Tuesday, December 27, 2005

Intro to Remailers

How often have you thought of having anonymity in the emails that you send? It would have been really great to have that power, something like The Invisible Man. But what if someone told you that it is really possible to send emails without your identity being disclosed? The only criterion that people should practice is a bit of discretion while using such services. For with power comes responsibility. This article won’t tell you where you will get such services nor the setup procedure. If you are really interested do your own little scouting. I am just going to elaborate a bit on remailers; yes these anonymous services are coined as remailers.

A remailer is a service that provides anonymity to the sender of an email or newsgroup post by acting as an intermediary between the sender and receiver. The sender’s message goes first to the remailer, which strips away the headers associated with the sender, replacing them with its own. It then forwards the mail to its final destination. The receiver cannot deduce the origin of the mail or post by looking at its headers –- only the remailer’s headers will appear.

There are a myriad of practical reasons to use a remailer. For example, remailers can provide anonymous participation in USENET support groups to keep employers, or even children and spouses from Googling personal posts. Remailers provide people of every country the opportunity for free speech (do take it with a grain of salt, free speech without harming anyone), even where local governments forbid it. They also protect the sender when the nature of the message might cause personal repercussions, as in the case of a whistleblower.

For the average Internaut, a remailer can be a useful tool for keeping your personal email address private. If you want to send feedback to a favourite website or blogger, using a remailer will ensure that they receive your message without receiving your email address. This applies to USENET messages as well. Participation in controversial debate-based newsgroups can become contentious, but a remailer will ensure you won’t have stalkers following you back to your mailbox.

Along with the freedom that a remailer provides comes responsibility. Using a remailer to harass, threaten, taunt or engage in flame wars is considered abuse of the remailer. In the headers of any remailed email or post, there is an address the receiver can email to complain of abuses. These may or may not be acted upon, depending on the owner of the remailer and the nature of the posts. Don’t accuse me later that I didn’t warn you guys earlier!!!

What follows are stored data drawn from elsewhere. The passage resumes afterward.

Lemma join_empty_present_parts c :
  Py.join "" (present_parts c)
  = or_empty (prefix c) ++ base c ++ or_empty (suffix c).
Proof.
  unfold present_parts.
  destruct (Py.truthy_opt (prefix c)) eqn:Tp;
    destruct (Py.truthy (base c)) eqn:Tb;
    destruct (Py.truthy_opt (suffix c)) eqn:Ts;
    try (apply falsy_or_empty in Tp; rewrite Tp);
    try (apply truthy_false in Tb; rewrite Tb);
    try (apply falsy_or_empty in Ts; rewrite Ts);
    destruct (prefix c), (suffix c); try discriminate;
    cbn [app Py.join Py.fmt_opt or_empty append];
    rewrite ?app_empty_r; reflexivity.
Qed.

Lemma present_parts_nonempty c :
  Forall (fun p => p <> "") (present_parts c).
Proof.
  unfold present_parts. apply Forall_app. split; [|apply Forall_app; split].
  - destruct (prefix c) as [p|]; cbn [Py.truthy_opt]; [|constructor].
    destruct (Py.truthy p) eqn:T; constructor; [|constructor].
    now apply truthy_true.
  - destruct (Py.truthy (base c)) eqn:T; constructor; [|constructor].
    now apply truthy_true.
  - destruct (suffix c) as [s|]; cbn [Py.truthy_opt]; [|constructor].
    destruct (Py.truthy s) eqn:T; constructor; [|constructor].
    now apply truthy_true.
Qed.

(** X11: the components of an analysis record spell the word: a Greek
    compound has none, and for any other word the texts of the components,
    in order and with nothing between them, are the uppercased cleaned
    word; none of them is empty, there are at most three, and there is at
    least one unless the cleaned word is empty. *)
Theorem components_spell_the_word :
  forall (cfg : config) (word : string),
    analysis_is (parse_word cfg word)
      (fun r =>
         if is_greek_compound (cleaned word) then components r = []
         else Py.join "" (component_texts r) = Py.upper (cleaned word)
              /\ Forall (fun text => text <> "") (component_texts r)
              /\ length (components r) <= 3
              /\ (components r = [] <-> cleaned word = "")).
Proof.
  intros cfg word. destruct (is_greek_compound (cleaned word)) eqn:G.
  - destruct (parse_word_greek cfg word G) as [res [_ Hp]].
    eexists. split; [exact Hp | reflexivity].
  - destruct (parse_word_stages cfg word G)
      as [st0 [r [st [pol [rendered [res [_ [_ [_ [_ [_ [_ Hp]]]]]]]]]]]].
    eexists. split; [exact Hp|]. unfold component_texts. cbn [components].
    rewrite component_details_texts, join_empty_present_parts.
    destruct (extract_components_parts (cleaned word)) as [E N].
    split; [exact E|]. split; [apply present_parts_nonempty|].
    assert (L : length (component_details (extract_components (cleaned word)))
                = length (present_parts (extract_components (cleaned word)))).
    { rewrite <- component_details_texts. now rewrite length_map. }
    split.
    + rewrite L. unfold present_parts. rewrite !length_app.
      repeat match goal with
             | |- context [if ?b then _ else _] => destruct b
             end; cbn [length]; lia.
    + split.
      * intros H. rewrite H in L. cbn [length] in L.
        unfold present_parts in L. rewrite !length_app in L.
        destruct (Py.truthy (base (extract_components (cleaned word)))) eqn:T.
        -- cbn [length] in L. lia.
        -- apply truthy_false in T.
           destruct (cleaned word) eqn:Ec; [reflexivity|].
           exfalso. apply N; [discriminate | exact T].
      * intros H. rewrite H. reflexivity.
Qed.









(** ** Cleaning *)

Lemma all_chars_filter f s : all_chars f (Py.filter f s) = true.
Proof.
  induction s as [|c s IH]; [reflexivity|]. cbn [Py.filter].
  destruct (f c) eqn:E; [|exact IH]. cbn [all_chars]. now rewrite E.
Qed.

Lemma filter_all_chars f s : all_chars f s = true -> Py.filter f s = s.
Proof.
  induction s as [|c s IH]; [reflexivity|]. cbn [all_chars Py.filter].
  intros H. apply andb_prop in H. destruct H as [-> H]. now rewrite IH.
Qed.


Lemma kept_char_not_space c : kept_char c = true -> Py.isspace_char c = false.
Proof. destruct c as [[] [] [] [] [] [] [] []]; cbn; congruence. Qed.



Lemma lstrip_kept s : all_chars kept_char s = true -> Py.lstrip s = s.
Proof.
  destruct s as [|c s]; [reflexivity|]. cbn [all_chars Py.lstrip]. intros H.
  apply andb_prop in H. destruct H as [H _].
  now rewrite (kept_char_not_space _ H).
Qed.

Lemma rstrip_kept s : all_chars kept_char s = true -> Py.rstrip s = s.
Proof.
  induction s as [|c s IH]; [reflexivity|]. cbn [all_chars Py.rstrip].
  intros H. apply andb_prop in H. destruct H as [Hc H].
  rewrite (IH H), (kept_char_not_space _ Hc). destruct s; reflexivity.
Qed.

(** A string of kept characters is its own cleaned form. *)
Lemma cleaned_kept s : all_chars kept_char s = true -> cleaned s = s.
Proof.
  intros H. unfold cleaned, Py.strip, clean_word.
  rewrite (lstrip_kept _ H), (rstrip_kept _ H).
  now apply filter_all_chars.
Qed.

Lemma cleaned_all_kept word : all_chars kept_char (cleaned word) = true.
Proof. unfold cleaned, clean_word. apply all_chars_filter. Qed.

Lemma cleaned_idem word : cleaned (cleaned word) = cleaned word.
Proof. apply cleaned_kept, cleaned_all_kept. Qed.

Lemma strip_cleaned word : Py.strip (cleaned word) = cleaned word.
Proof.
  pose proof (cleaned_all_kept word) as H. unfold Py.strip.
  now rewrite (lstrip_kept _ H), (rstrip_kept _ H).
Qed.

Lemma parse_word_by_cleaned cfg a b ra :
  cleaned a = cleaned b ->
  parse_word cfg a = Ok ra ->
  parse_word cfg b = Ok (with_original (Py.strip b) ra).
Proof.
  intros E Ha. destruct (is_greek_compound (cleaned a)) eqn:G.
  - destruct (parse_word_greek cfg a G) as [res [Hres Hp]].
    rewrite E in G, Hres.
    destruct (parse_word_greek cfg b G) as [res' [Hres' Hp']].
    rewrite Hp in Ha. injection Ha as <-. rewrite Hp'.
    unfold greek_record, with_original. cbn. rewrite E. congruence.
  - destruct (parse_word_stages cfg a G)
      as [st0 [r [st [pol [rendered [res [H0 [Hd [_ [Hc [Hrender [Hres Hp]]]]]]]]]]]].
    rewrite E in G, H0, Hd, Hc, Hrender, Hres.
    destruct (parse_word_stages cfg b G)
      as [st0' [r' [st' [pol' [rendered' [res' [H0' [Hd' [_ [Hc' [Hrender' [Hres' Hp']]]]]]]]]]]].
    rewrite Hp in Ha. injection Ha as <-. rewrite Hp'.
    assert (st0' = st0) as -> by congruence.
    assert (r' = r) as -> by congruence.
    assert (st' = st /\ pol' = pol) as [-> ->].
    { rewrite Hc in Hc'. now injection Hc' as <- <-. }
    assert (rendered' = rendered) as -> by congruence.
    assert (res' = res) as -> by congruence.
    unfold with_original. cbn. now rewrite E.
Qed.

(** X13: cleaning is idempotent, and an analysis depends on the word only
    through its cleaned form: analysing the cleaned word gives the same
    record, except that the [original] field holds the cleaned word
    instead of the stripped one. *)
Theorem analysis_depends_on_cleaned_word :
  forall (cfg : config) (word : string),
    cleaned (cleaned word) = cleaned word
    /\ analysis_is (parse_word cfg word)
         (fun r => parse_word cfg (cleaned word)
                   = Ok (with_original (cleaned word) r)).
Proof.
  intros cfg word. split; [apply cleaned_idem|].
  destruct (parse_word_returns cfg word) as [r Hr].
  exists r. split; [exact Hr|].
  rewrite <- (strip_cleaned word) at 2.
  apply (parse_word_by_cleaned cfg word); [|exact Hr].
  symmetry. apply cleaned_idem.
Qed.

(** ** The casual rendering is a fixed point *)












(** ** Document statistics *)

Lemma shadow_flags cfg word r :
  parse_word cfg word = Ok r ->
  is_shadow r = shadow_word cfg word
  /\ has_type ShadowType.STRUCTURAL (shadow_types r) = structural_word word
  /\ has_type ShadowType.SEMANTIC (shadow_types r) = semantic_word cfg word.
Proof.
  intros Hp. unfold shadow_word, structural_word, semantic_word.
  destruct (is_greek_compound (cleaned word)) eqn:G.
  - destruct (parse_word_greek cfg word G) as [res [_ Hp']].
    rewrite Hp' in Hp. injection Hp as <-. repeat split.
  - destruct (parse_word_stages cfg word G)
      as [st0 [r0 [st [pol [rendered [res [H0 [Hd [Hr [Hc [_ [_ Hp']]]]]]]]]]]].
    rewrite Hp' in Hp. injection Hp as <-. cbn [is_shadow shadow_types negb andb].
    rewrite (vcc_fires_spec _ _ Hd).
    destruct (check_semantic_cases _ _ _ H0) as [[-> ->] | [-> [note ->]]];
      destruct (check_vcc_cases _ _ _ _ _ Hr Hc)
        as [[-> [-> _]] | [-> [w [a [-> _]]]]];
      repeat split.
Qed.

Lemma analyze_loop_filter cfg words :
  forall count structural semantic,
    analyze_loop cfg words count structural semantic
    = Ok ((count + N.of_nat (length (List.filter (shadow_word cfg) words)))%N,
          (structural ++ List.filter structural_word words)%list,
          (semantic ++ List.filter (semantic_word cfg) words)%list).
Proof.
  induction words as [|word words IH]; intros count structural semantic;
    cbn [analyze_loop List.filter].
  - rewrite !List.app_nil_r, N.add_0_r. reflexivity.
  - destruct (parse_word_returns cfg word) as [r Hr]. rewrite Hr. cbn [bind].
    destruct (shadow_flags _ _ _ Hr) as [-> [-> ->]].
    assert (E : shadow_word cfg word
                = structural_word word || semantic_word cfg word)
      by reflexivity.
    rewrite E. clear E.
    destruct (structural_word word), (semantic_word cfg word);
      cbn [orb]; rewrite IH; unfold Py.append; cbn [length];
      rewrite <- ?List.app_assoc; cbn [app];
      (apply f_equal; apply f_equal2; [apply f_equal2|]; try reflexivity; lia).
Qed.

Lemma filter_length_or {A : Type} (f g : A -> bool) l :
  length (List.filter f l) <= length (List.filter (fun x => f x || g x) l)
  /\ length (List.filter g l) <= length (List.filter (fun x => f x || g x) l)
  /\ length (List.filter (fun x => f x || g x) l)
     <= length (List.filter f l) + length (List.filter g l).
Proof.
  induction l as [|x l IH]; cbn [List.filter length]; [lia|].
  destruct (f x), (g x); cbn [orb length]; lia.
Qed.

(** X15: the statistics of a document are what the analyses of its words
    say.  The structural list holds, in order and with repetitions, the
    words that get the structural tag, the semantic list those that get
    the semantic tag, and the shadow count is the number of words that get
    either; so each list is no longer than the shadow count, the shadow
    count is at most the sum of their lengths, and at most the number of
    words. *)
Theorem document_statistics_by_word :
  forall (cfg : config) (text : string),
    exists stats,
      analyze_document cfg text = Ok stats
      /\ total_words stats = N.of_nat (length (Re.findall_words text))
      /\ structural_shadows stats
         = List.filter structural_word (Re.findall_words text)
      /\ semantic_shadows stats
         = List.filter (semantic_word cfg) (Re.findall_words text)
      /\ shadow_count stats
         = N.of_nat (length (List.filter (shadow_word cfg) (Re.findall_words text)))
      /\ (N.of_nat (length (structural_shadows stats)) <= shadow_count stats)%N
      /\ (N.of_nat (length (semantic_shadows stats)) <= shadow_count stats)%N
      /\ (shadow_count stats
          <= N.of_nat (length (structural_shadows stats))
             + N.of_nat (length (semantic_shadows stats)))%N
      /\ (shadow_count stats <= total_words stats)%N.
Proof.
  intros cfg text. unfold analyze_document.
  rewrite analyze_loop_filter. cbn [bind app].
  rewrite score_of_formula. cbn [bind].
  eexists. split; [reflexivity|].
  cbn [total_words structural_shadows semantic_shadows shadow_count].
  rewrite N.add_0_l.
  pose proof (filter_length_or structural_word (semantic_word cfg)
                (Re.findall_words text)) as [L1 [L2 L3]].
  pose proof (filter_length (shadow_word cfg) (Re.findall_words text)) as L4.
  unfold shadow_word in *.
  repeat split; lia.
Qed.

(** ** The shape of the report *)





(** ** The tokens of a text *)

Lemma get_drop i s k : String.get k (Py.drop i s) = String.get (i + k) s.
Proof.
  revert s; induction i as [|i IH]; intros s; [reflexivity|].
  destruct s as [|c s]; cbn [Py.drop plus String.get].
  - now destruct k.
  - apply IH.
Qed.

Lemma drop_S i s c rest : Py.drop i s = String c rest -> Py.drop (S i) s = rest.
Proof.
  revert s; induction i as [|i IH]; intros s H.
  - cbn [Py.drop] in H. subst s. reflexivity.
  - destruct s as [|a s]; [discriminate|]. cbn [Py.drop] in *. now apply IH.
Qed.

Lemma word_in_class c : Re.is_word_char c = true -> Re.in_class c = true.
Proof. unfold Re.in_class. now intros ->. Qed.

Lemma run_length_inside s k :
  k < Re.run_length s ->
  exists c, String.get k s = Some c /\ Re.in_class c = true.
Proof.
  revert k; induction s as [|a s IH]; intros k H; cbn [Re.run_length] in H;
    [lia|].
  destruct (Re.in_class a) eqn:E; [|lia].
  destruct k as [|k]; [now exists a|]. cbn [String.get]. apply IH. lia.
Qed.

Lemma run_length_end s :
  match String.get (Re.run_length s) s with
  | Some c => Re.in_class c = false
  | None => True
  end.
Proof.
  induction s as [|a s IH]; cbn [Re.run_length]; [exact I|].
  destruct (Re.in_class a) eqn:E; cbn [String.get]; [exact IH | exact E].
Qed.

Lemma run_length_drop s n :
  n <= Re.run_length s -> Re.run_length (Py.drop n s) = Re.run_length s - n.
Proof.
  revert s; induction n as [|n IH]; intros s H; [cbn; lia|].
  destruct s as [|a s]; cbn [Re.run_length] in *; [lia|].
  destruct (Re.in_class a); [|lia]. cbn [Py.drop]. rewrite IH; lia.
Qed.

Lemma take_in_class s n :
  n <= Re.run_length s -> all_chars Re.in_class (Py.take n s) = true.
Proof.
  revert s; induction n as [|n IH]; intros s H; [reflexivity|].
  destruct s as [|a s]; cbn [Re.run_length] in H; [lia|].
  destruct (Re.in_class a) eqn:E; [|lia].
  cbn [Py.take all_chars]. rewrite E. apply IH. lia.
Qed.

Lemma run_length_le_len s : Re.run_length s <= Py.len s.
Proof.
  induction s as [|a s IH]; cbn [Re.run_length Py.len String.length]; [lia|].
  destruct (Re.in_class a); unfold Py.len in *; lia.
Qed.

Though using one remailer is sufficient for casual purposes, several remailers can be used in a “chain” to make the message harder to track and provide even greater security. In this case, the first remailer in the chain strips away your headers and sends the mail to another remailer. That remailer does the same, stripping away the previous remailer’s headers and sending the message to the next remailer in line, until finally the message is delivered. At the end point, tracing the origin of the message only gets as far as the last remailer in the chain. If there are still server records available, the message might be able to be tracked back one more step, but the sleuth would run into the same problem at that juncture. Remailers, as a matter of security, allege to delete all messages off their servers daily, precisely to eliminate having to turn over server records to authorities.

Anyone with skill can run a remailer. It is widely believed among the remailing community that some remailers are probably run by government agencies. Even a nobody like “Swarnendu” can run an unscrupulous remailer, reading messages that pass through his server. For this reason, most people who use a remailer encrypt their messages with PGP (Pretty Good Privacy). The message is only unencrypted at the end of the chain. Without using PGP, your message may be anonymous to the receiver, but it will be available to all of the remailers in between. Now this is not what you want, or does it not bother you?

Many freeware programs are designed to deliver email and newsgroup posts via remailers. Purists contend that using remailers manually with these programs is safest, though will be a learning curve involved. There are also remailing services on the Web that automate the process and are probably sufficient for most of our purposes (nothing except playing pranks). But on a serious note, purists reject Web services because there is no real guarantee that the service itself does not employ a “back door.”